# Stored items
######

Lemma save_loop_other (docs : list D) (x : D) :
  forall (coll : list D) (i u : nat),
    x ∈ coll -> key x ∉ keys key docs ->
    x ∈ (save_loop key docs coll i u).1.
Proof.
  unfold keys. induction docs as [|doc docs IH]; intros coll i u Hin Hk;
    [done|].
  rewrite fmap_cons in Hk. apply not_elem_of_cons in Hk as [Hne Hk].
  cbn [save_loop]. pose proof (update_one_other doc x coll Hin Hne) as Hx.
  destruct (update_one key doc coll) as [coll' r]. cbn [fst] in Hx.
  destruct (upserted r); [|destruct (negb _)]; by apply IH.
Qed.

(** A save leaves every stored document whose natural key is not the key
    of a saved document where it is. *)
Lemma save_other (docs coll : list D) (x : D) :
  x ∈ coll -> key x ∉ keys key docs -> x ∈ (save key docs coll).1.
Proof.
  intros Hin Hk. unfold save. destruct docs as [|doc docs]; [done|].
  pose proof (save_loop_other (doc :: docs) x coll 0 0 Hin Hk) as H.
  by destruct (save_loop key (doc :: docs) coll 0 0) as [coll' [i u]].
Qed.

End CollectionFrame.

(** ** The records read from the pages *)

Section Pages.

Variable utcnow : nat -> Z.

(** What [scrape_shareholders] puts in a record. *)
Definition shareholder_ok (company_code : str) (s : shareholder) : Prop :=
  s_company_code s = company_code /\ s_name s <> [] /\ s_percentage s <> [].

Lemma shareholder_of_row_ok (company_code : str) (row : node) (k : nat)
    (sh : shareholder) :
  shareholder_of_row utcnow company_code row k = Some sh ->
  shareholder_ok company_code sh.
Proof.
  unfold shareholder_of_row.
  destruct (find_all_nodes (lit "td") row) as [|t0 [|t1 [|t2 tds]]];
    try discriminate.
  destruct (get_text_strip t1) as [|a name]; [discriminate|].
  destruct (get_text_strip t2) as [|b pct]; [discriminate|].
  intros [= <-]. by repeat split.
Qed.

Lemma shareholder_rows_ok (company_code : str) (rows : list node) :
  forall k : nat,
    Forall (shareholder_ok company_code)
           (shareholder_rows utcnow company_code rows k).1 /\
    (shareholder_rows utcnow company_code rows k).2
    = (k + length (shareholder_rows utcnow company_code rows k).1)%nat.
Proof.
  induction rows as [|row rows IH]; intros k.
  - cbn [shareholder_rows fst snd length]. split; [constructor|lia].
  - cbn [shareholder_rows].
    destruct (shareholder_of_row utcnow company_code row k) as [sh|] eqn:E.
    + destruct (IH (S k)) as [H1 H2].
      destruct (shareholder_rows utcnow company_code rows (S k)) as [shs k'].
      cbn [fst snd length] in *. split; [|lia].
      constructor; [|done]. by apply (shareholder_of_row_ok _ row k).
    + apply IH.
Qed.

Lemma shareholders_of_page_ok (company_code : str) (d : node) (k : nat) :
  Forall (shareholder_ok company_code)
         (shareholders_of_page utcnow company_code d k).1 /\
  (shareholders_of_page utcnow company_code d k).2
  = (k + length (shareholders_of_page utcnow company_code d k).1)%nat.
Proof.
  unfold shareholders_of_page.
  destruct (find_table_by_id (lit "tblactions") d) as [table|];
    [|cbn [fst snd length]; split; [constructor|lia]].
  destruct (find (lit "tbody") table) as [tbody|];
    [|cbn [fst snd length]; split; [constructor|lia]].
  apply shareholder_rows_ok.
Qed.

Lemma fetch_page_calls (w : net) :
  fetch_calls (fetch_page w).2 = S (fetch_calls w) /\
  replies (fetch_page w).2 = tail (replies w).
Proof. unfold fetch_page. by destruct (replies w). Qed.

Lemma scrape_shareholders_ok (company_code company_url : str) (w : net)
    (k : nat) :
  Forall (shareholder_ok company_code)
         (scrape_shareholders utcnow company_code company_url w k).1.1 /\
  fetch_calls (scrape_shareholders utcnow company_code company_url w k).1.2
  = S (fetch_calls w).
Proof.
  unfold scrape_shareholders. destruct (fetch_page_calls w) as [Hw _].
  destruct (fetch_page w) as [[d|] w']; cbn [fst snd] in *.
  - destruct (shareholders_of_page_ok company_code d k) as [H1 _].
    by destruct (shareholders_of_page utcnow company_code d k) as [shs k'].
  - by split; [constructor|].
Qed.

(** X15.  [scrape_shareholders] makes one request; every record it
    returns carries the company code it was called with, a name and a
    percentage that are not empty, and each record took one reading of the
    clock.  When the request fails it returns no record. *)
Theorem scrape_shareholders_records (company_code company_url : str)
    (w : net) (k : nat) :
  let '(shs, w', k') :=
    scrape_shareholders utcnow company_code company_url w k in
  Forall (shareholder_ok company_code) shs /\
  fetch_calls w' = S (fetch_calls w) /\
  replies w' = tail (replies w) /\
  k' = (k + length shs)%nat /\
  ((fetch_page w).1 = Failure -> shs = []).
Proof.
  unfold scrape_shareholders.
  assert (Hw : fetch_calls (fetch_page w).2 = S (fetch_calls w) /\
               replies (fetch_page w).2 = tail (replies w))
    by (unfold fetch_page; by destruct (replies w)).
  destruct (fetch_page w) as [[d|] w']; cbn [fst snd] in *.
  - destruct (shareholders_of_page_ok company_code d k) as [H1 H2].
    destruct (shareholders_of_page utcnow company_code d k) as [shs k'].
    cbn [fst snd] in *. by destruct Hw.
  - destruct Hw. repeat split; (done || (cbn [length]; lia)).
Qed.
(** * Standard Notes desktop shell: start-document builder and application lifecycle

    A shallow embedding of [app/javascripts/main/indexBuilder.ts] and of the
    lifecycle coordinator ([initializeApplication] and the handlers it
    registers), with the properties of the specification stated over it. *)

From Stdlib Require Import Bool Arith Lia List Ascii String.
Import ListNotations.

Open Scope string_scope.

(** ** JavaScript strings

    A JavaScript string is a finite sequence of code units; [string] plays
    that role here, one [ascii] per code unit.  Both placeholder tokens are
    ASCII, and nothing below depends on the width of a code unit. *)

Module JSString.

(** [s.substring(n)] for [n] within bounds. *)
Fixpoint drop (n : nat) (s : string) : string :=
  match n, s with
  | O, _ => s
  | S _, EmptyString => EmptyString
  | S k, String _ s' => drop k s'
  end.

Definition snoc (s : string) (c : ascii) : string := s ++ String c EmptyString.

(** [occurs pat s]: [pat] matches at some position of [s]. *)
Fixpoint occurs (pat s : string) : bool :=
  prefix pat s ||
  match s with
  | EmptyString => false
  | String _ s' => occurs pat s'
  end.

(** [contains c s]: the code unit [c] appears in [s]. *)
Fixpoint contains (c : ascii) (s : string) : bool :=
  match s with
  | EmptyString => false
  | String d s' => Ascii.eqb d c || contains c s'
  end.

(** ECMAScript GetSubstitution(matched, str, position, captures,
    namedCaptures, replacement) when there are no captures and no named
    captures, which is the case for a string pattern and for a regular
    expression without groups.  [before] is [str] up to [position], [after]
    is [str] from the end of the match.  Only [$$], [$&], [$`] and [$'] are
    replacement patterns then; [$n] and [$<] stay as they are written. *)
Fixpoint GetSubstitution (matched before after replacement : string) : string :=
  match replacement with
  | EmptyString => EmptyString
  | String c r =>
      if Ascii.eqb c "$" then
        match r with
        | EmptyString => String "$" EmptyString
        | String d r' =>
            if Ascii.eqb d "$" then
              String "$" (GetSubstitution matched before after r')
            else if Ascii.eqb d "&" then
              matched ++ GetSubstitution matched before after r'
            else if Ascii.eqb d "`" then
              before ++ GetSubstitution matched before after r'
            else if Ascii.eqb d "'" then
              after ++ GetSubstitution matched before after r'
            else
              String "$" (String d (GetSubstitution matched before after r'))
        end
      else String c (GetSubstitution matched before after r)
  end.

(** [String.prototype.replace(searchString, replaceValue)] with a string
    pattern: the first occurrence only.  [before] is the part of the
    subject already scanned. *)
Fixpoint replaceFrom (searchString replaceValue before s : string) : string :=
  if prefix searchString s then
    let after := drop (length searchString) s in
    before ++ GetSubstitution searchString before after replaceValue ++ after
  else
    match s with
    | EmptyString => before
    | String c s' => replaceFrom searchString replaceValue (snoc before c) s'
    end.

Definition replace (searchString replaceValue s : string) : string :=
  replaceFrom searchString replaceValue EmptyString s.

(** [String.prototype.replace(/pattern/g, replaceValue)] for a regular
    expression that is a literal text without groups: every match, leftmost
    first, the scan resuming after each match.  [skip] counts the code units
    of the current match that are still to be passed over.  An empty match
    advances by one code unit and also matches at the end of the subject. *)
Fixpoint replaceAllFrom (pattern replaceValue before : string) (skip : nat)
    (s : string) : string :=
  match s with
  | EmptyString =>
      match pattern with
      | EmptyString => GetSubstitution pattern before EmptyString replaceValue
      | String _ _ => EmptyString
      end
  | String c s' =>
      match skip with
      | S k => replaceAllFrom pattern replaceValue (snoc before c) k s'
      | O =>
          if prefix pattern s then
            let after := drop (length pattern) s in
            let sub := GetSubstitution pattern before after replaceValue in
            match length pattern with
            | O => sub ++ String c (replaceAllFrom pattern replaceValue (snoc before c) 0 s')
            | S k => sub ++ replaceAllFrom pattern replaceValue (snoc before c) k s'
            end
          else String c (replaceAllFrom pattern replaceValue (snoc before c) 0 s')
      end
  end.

######

# WHAT IS NEEDED
Find "Definition" in the data above. Report each line where it appears.

# EXERCISE OUTPUT
Definition shareholder_ok (company_code : str) (s : shareholder) : Prop :=
Definition snoc (s : string) (c : ascii) : string := s ++ String c EmptyString.
Definition replace (searchString replaceValue s : string) : string :=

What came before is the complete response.